BEGIN

Definition loopback_url (port : nat) : str := lit "http://127.0.0.1:" ++ show_nat port.
(** What a requirement sets, of the settings that are not lists. *)
Definition with_required (r : NetworkConstraints) (config : NetworkProxySettings) : NetworkProxySettings := {|
  enabled := default (enabled config) (required_enabled r);
  proxy_url := match required_http_port r with Some port => loopback_url port | None => proxy_url config end;
  enable_socks5 := enable_socks5 config;
  socks_url := match required_socks_port r with Some port => loopback_url port | None => socks_url config end;
  enable_socks5_udp := enable_socks5_udp config;
  allow_upstream_proxy := default (allow_upstream_proxy config) (required_upstream_proxy r);
  dangerously_allow_non_loopback_proxy := default (dangerously_allow_non_loopback_proxy config) (required_non_loopback_proxy r);
  dangerously_allow_all_unix_sockets := default (dangerously_allow_all_unix_sockets config) (required_all_unix_sockets r);
  mode := mode config; domains := domains config; unix_sockets := unix_sockets config;
  allow_local_binding := default (allow_local_binding config) (required_local_binding r);
  mitm := mitm config |}.

Definition apply_requirements (config : NetworkProxySettings) (requirements : NetworkConstraints)
    (sandbox_policy : Permissions.SandboxPolicy) (hard_deny_allowlist_misses : bool)
    : NetworkProxySettings * NetworkProxyConstraints :=
  let allowlist_expansion_enabled := allowlist_expansion sandbox_policy hard_deny_allowlist_misses in
  let denylist_expansion_enabled := denylist_expansion sandbox_policy in
  let config := with_required requirements config in
  let listed_allowed := required_domains requirements ≫= toml_allowed_domains in
  let managed_allowed := if hard_deny_allowlist_misses then Some (default [] listed_allowed) else listed_allowed in
  let config :=
    match managed_allowed with
    | Some managed =>
        set_allowed_domains
          (if allowlist_expansion_enabled then merge_domain_lists managed (default [] (allowed_domains config)) else managed) config
    | None => config
    end in
  let managed_denied := required_domains requirements ≫= toml_denied_domains in
  let config :=
    match managed_denied with
    | Some managed =>
        set_denied_domains
          (if denylist_expansion_enabled then merge_domain_lists managed (default [] (denied_domains config)) else managed) config
    | None => config
    end in
  let managed_sockets := toml_allow_unix_sockets <$> required_unix_sockets requirements in
  let config := match managed_sockets with Some sockets => set_allow_unix_sockets sockets config | None => config end in
  (config,
   {| max_enabled := required_enabled requirements;
      max_mode := None;
      max_upstream_proxy := required_upstream_proxy requirements;
      max_non_loopback_proxy := required_non_loopback_proxy requirements;
      max_all_unix_sockets := required_all_unix_sockets requirements;
      NetPolicy.managed_allowed_domains := managed_allowed;
      NetPolicy.allowlist_expansion_enabled := (λ _, allowlist_expansion_enabled) <$> managed_allowed;
      NetPolicy.managed_denied_domains := managed_denied;
      NetPolicy.denylist_expansion_enabled := (λ _, denylist_expansion_enabled) <$> managed_denied;
      managed_unix_sockets := managed_sockets;
      max_local_binding := required_local_binding requirements |}).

END

**DIRECTIONS FOR THIS TASK**
Every entry in the listing should be retyped exactly.

**THE COMPLETED TASK**
Definition loopback_url (port : nat) : str := lit "http://127.0.0.1:" ++ show_nat port.
(** What a requirement sets, of the settings that are not lists. *)
Definition with_required (r : NetworkConstraints) (config : NetworkProxySettings) : NetworkProxySettings := {|
  enabled := default (enabled config) (required_enabled r);
  proxy_url := match required_http_port r with Some port => loopback_url port | None => proxy_url config end;
  enable_socks5 := enable_socks5 config;
  socks_url := match required_socks_port r with Some port => loopback_url port | None => socks_url config end;
  enable_socks5_udp := enable_socks5_udp config;
  allow_upstream_proxy := default (allow_upstream_proxy config) (required_upstream_proxy r);
  dangerously_allow_non_loopback_proxy := default (dangerously_allow_non_loopback_proxy config) (required_non_loopback_proxy r);
  dangerously_allow_all_unix_sockets := default (dangerously_allow_all_unix_sockets config) (required_all_unix_sockets r);
  mode := mode config; domains := domains config; unix_sockets := unix_sockets config;
  allow_local_binding := default (allow_local_binding config) (required_local_binding r);
  mitm := mitm config |}.

Definition apply_requirements (config : NetworkProxySettings) (requirements : NetworkConstraints)
    (sandbox_policy : Permissions.SandboxPolicy) (hard_deny_allowlist_misses : bool)
    : NetworkProxySettings * NetworkProxyConstraints :=
  let allowlist_expansion_enabled := allowlist_expansion sandbox_policy hard_deny_allowlist_misses in
  let denylist_expansion_enabled := denylist_expansion sandbox_policy in
  let config := with_required requirements config in
  let listed_allowed := required_domains requirements ≫= toml_allowed_domains in
  let managed_allowed := if hard_deny_allowlist_misses then Some (default [] listed_allowed) else listed_allowed in
  let config :=
    match managed_allowed with
    | Some managed =>
        set_allowed_domains
          (if allowlist_expansion_enabled then merge_domain_lists managed (default [] (allowed_domains config)) else managed) config
    | None => config
    end in
  let managed_denied := required_domains requirements ≫= toml_denied_domains in
  let config :=
    match managed_denied with
    | Some managed =>
        set_denied_domains
          (if denylist_expansion_enabled then merge_domain_lists managed (default [] (denied_domains config)) else managed) config
    | None => config
    end in
  let managed_sockets := toml_allow_unix_sockets <$> required_unix_sockets requirements in
  let config := match managed_sockets with Some sockets => set_allow_unix_sockets sockets config | None => config end in
  (config,
   {| max_enabled := required_enabled requirements;
      max_mode := None;
      max_upstream_proxy := required_upstream_proxy requirements;
      max_non_loopback_proxy := required_non_loopback_proxy requirements;
      max_all_unix_sockets := required_all_unix_sockets requirements;
      NetPolicy.managed_allowed_domains := managed_allowed;
      NetPolicy.allowlist_expansion_enabled := (λ _, allowlist_expansion_enabled) <$> managed_allowed;
      NetPolicy.managed_denied_domains := managed_denied;
      NetPolicy.denylist_expansion_enabled := (λ _, denylist_expansion_enabled) <$> managed_denied;
      managed_unix_sockets := managed_sockets;
      max_local_binding := required_local_binding requirements |}).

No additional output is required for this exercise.